### Work required
In the data that follows, find the line with "Jid (j : JID)"; transcribe it, every later line up to the one with "node.auto_authorize = b *)", and that line as well, exactly and with no others.

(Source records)
(** The example table has a column [amplitude] and three rows, the second
    without an amplitude: the builder receives the first and the third. *)
Lemma sparse_events_prepared_witness :
  py_getitem sparse_session (VStr "sparse") = Ok (VStr "events.h5") ∧
  FirstLevelModel.supplied (VStr "events.h5") = true ∧
  @l1_read_hdf table_engine (VStr "events.h5") "sparse" = Ok events_table ∧
  "amplitude" ∈ columns events_table ∧
  @FirstLevelModel.sparse_events table_engine sparse_session =
    Ok (Some {| columns := ["onset"; "duration"; "trial_type"; "modulation"];
                rows := [ [Some (VInt 0); Some (VInt 2); Some (VStr "go");
                           Some (VInt 1)];
                          [Some (VInt 8); Some (VInt 2); Some (VStr "go");
                           Some (VInt 3)] ] |}) ∧
  ∃ (events : frame) (keep : list (option value) → bool),
    @FirstLevelModel.sparse_events table_engine sparse_session
      = Ok (Some events) ∧
    columns events = rename_label <$> columns events_table ∧
    rows events = filter (fun row => keep row) (rows events_table) ∧
    (∀ row, keep row = true ↔
       ∀ j : nat, columns events !! j = Some "modulation" →
                  ∃ v, row !! j = Some (Some v)) ∧
    (∀ row (j : nat), columns events !! j = Some "modulation" →
       row !! j = Some None → row ∉ rows events) ∧
    (∀ row, row ∈ rows events_table →
       (∀ j : nat, columns events !! j = Some "modulation" →
                   ∃ v, row !! j = Some (Some v)) →
       row ∈ rows events) ∧
    rows events `sublist_of` rows events_table ∧
    (∀ (vols : Z) (dense : option frame) (names drift tr : value)
       (ft : @l1_times table_engine),
       @FirstLevelModel.dense_regressors table_engine sparse_session
         = Ok (dense, names, drift) →
       py_getitem sparse_session (VStr "repetition_time") = Ok tr →
       @l1_frame_times table_engine vols tr = Ok ft →
       @FirstLevelModel.build_design table_engine sparse_session vols =
       @l1_make_design_matrix table_engine ft (Some events) dense names
         drift).
Proof.
  assert ("amplitude" ∈ columns events_table) as Hin.
  { apply (list_elem_of_lookup_2 _ 3%nat). reflexivity. }
  split; [reflexivity|]. split; [reflexivity|].
  split; [reflexivity|]. split; [exact Hin|]. split; [reflexivity|].
  pose proof (sparse_events_prepared table_engine sparse_session
                (VStr "events.h5") events_table) as H.
  destruct H as (_ & _ & _ & Hyes & _); [reflexivity..|].
  apply Hyes. left. exact Hin.
Defined.
(** * SleekXMPP roster manager (sleekxmpp/roster/multi.py)

    A shallow embedding of class [Roster]: the dictionary [_rosters] from
    bare JIDs to roster nodes, the node objects it creates, and the methods
    [__init__], [__getitem__], [keys], [__iter__], [add], [set_backend] and
    [reset].

    Roster nodes are Python objects with identity.  They live in a store
    ([nodes]) and the dictionary holds references into it, so that "the same
    node", "a different node object" and "called exactly once on each node"
    are statements about references, not about equal values. *)

From Stdlib Require Import Ascii String.
From stdpp Require Import base option list gmap strings.

Open Scope string_scope.
Open Scope list_scope.

(** ** Values handed to the roster *)

(** [str.split('/', 1)[0]]: the part of a string before its first slash. *)
Fixpoint before_slash (s : string) : string :=
  match s with
  | EmptyString => EmptyString
  | String c s' =>
      if Ascii.eqb c "/"%char then EmptyString else String c (before_slash s')
  end.

(** Modelled from the spec: class [JID] is imported from sleekxmpp.xmlstream,
    which is not among the sources.  A network identity has a full form
    (identity + resource) and a bare form (identity only); the roster reads
    only the attribute [bare] of a JID object. *)
Record JID := mkJID { full : string }.

Definition bare (j : JID) : string := before_slash (full j).

(** What callers pass as [key] / [node]: a JID object or a plain string
    (any value for which [isinstance(key, JID)] is false is used as it is). *)
Inductive pyval :=
  | Jid (j : JID)
  | Str (s : string).

(** Modelled from the spec: the datastore interface object is an external
    collaborator; the roster only calls [entries(None, {})] on it.  The
    record holds an object identity and the sequence that call returns. *)
Record datastore := mkDatastore {
  db_id : nat;
  entries : list pyval
}.

(** The main SleekXMPP instance, an opaque reference. *)
Definition xmpp_ref := nat.

(** ** Roster nodes *)

(** Everything the roster does to a node after constructing it. *)
Inductive node_call :=
  | SetAutoAuthorize (b : bool)       (* node.auto_authorize = b *)
  | SetAutoSubscribe (b : bool)       (* node.auto_subscribe = b *)
  | SetBackend (db : option datastore) (* node.set_backend(db) *)
  | Reset.                            (* node.reset() *)

(** Modelled from the spec: class [RosterNode] is imported from
    sleekxmpp.roster, which is not among the sources.  A node is recorded as
    the arguments of [RosterNode(xmpp, jid, db)] and the calls and attribute
    writes the roster performed on it since, oldest first. *)
Record RosterNode := mkNode {
  node_xmpp : xmpp_ref;
  node_jid : string;
  node_db : option datastore;
  node_calls : list node_call
}.

Definition RosterNode_new (x : xmpp_ref) (jid : string)
    (db : option datastore) : RosterNode :=
  mkNode x jid db [].

Definition record_call (c : node_call) (n : RosterNode) : RosterNode :=
  mkNode (node_xmpp n) (node_jid n) (node_db n) (node_calls n ++ [c]).

(** The value of [node.auto_authorize] as far as the roster decides it:
    the last value written, [None] while the roster never wrote it (the
    node then has whatever its own constructor chose). *)
Definition written_authorize (n : RosterNode) : option bool :=
  last (omap (λ c, match c with SetAutoAuthorize b => Some b | _ => None end)
             (node_calls n)).

Definition written_subscribe (n : RosterNode) : option bool :=
  last (omap (λ c, match c with SetAutoSubscribe b => Some b | _ => None end)
             (node_calls n)).

(** How often [node.reset()] ran on a node. *)
Definition is_reset (c : node_call) : bool :=
  match c with Reset => true | _ => false end.

Definition reset_count (n : RosterNode) : nat :=
  length (filter (λ c, is_reset c = true) (node_calls n)).

(** ** The roster object *)

(** A reference to a node object: its index in the store. *)
Abbreviation ref := nat.

Record Roster := mkRoster {
  xmpp : xmpp_ref;
  db : option datastore;
  auto_authorize : bool;
  auto_subscribe : bool;
  _rosters : gmap string ref;
  nodes : list RosterNode      (* the node objects created so far *)
}.

Definition with_db (d : option datastore) (self : Roster) : Roster :=
  mkRoster (xmpp self) d (auto_authorize self) (auto_subscribe self)
           (_rosters self) (nodes self).

Definition with_auto_authorize (b : bool) (self : Roster) : Roster :=
  mkRoster (xmpp self) (db self) b (auto_subscribe self)
           (_rosters self) (nodes self).

Definition with_auto_subscribe (b : bool) (self : Roster) : Roster :=
  mkRoster (xmpp self) (db self) (auto_authorize self) b
           (_rosters self) (nodes self).

Definition with_rosters (m : gmap string ref) (self : Roster) : Roster :=
  mkRoster (xmpp self) (db self) (auto_authorize self) (auto_subscribe self)
           m (nodes self).

Definition with_nodes (h : list RosterNode) (self : Roster) : Roster :=
  mkRoster (xmpp self) (db self) (auto_authorize self) (auto_subscribe self)
           (_rosters self) h.

(** ** Exceptions and the method monad *)

Inductive exn :=
  | AttributeError (obj attr : string)
  | KeyError (k : string)
  | OtherError (cls : string).   (* any other exception, by its class *)

Inductive result (A : Type) :=
  | Ok (a : A)
  | Raise (e : exn).
Arguments Ok {A} a.
Arguments Raise {A} e.

(** A method: runs on the roster, returns or raises, and leaves the roster
    as it was mutated up to that point. *)
Definition M (A : Type) : Type := Roster → result A * Roster.

Definition ret {A} (a : A) : M A := λ self, (Ok a, self).

Definition raise {A} (e : exn) : M A := λ self, (Raise e, self).

Definition bind {A B} (m : M A) (k : A → M B) : M B :=
  λ self,
    match m self with
    | (Ok a, self') => k a self'
    | (Raise e, self') => (Raise e, self')
    end.

Definition get : M Roster := λ self, (Ok self, self).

### Output of the exercise
  | Jid (j : JID)
  | Str (s : string).

(** Modelled from the spec: the datastore interface object is an external
    collaborator; the roster only calls [entries(None, {})] on it.  The
    record holds an object identity and the sequence that call returns. *)
Record datastore := mkDatastore {
  db_id : nat;
  entries : list pyval
}.

(** The main SleekXMPP instance, an opaque reference. *)
Definition xmpp_ref := nat.

(** ** Roster nodes *)

(** Everything the roster does to a node after constructing it. *)
Inductive node_call :=
  | SetAutoAuthorize (b : bool)       (* node.auto_authorize = b *)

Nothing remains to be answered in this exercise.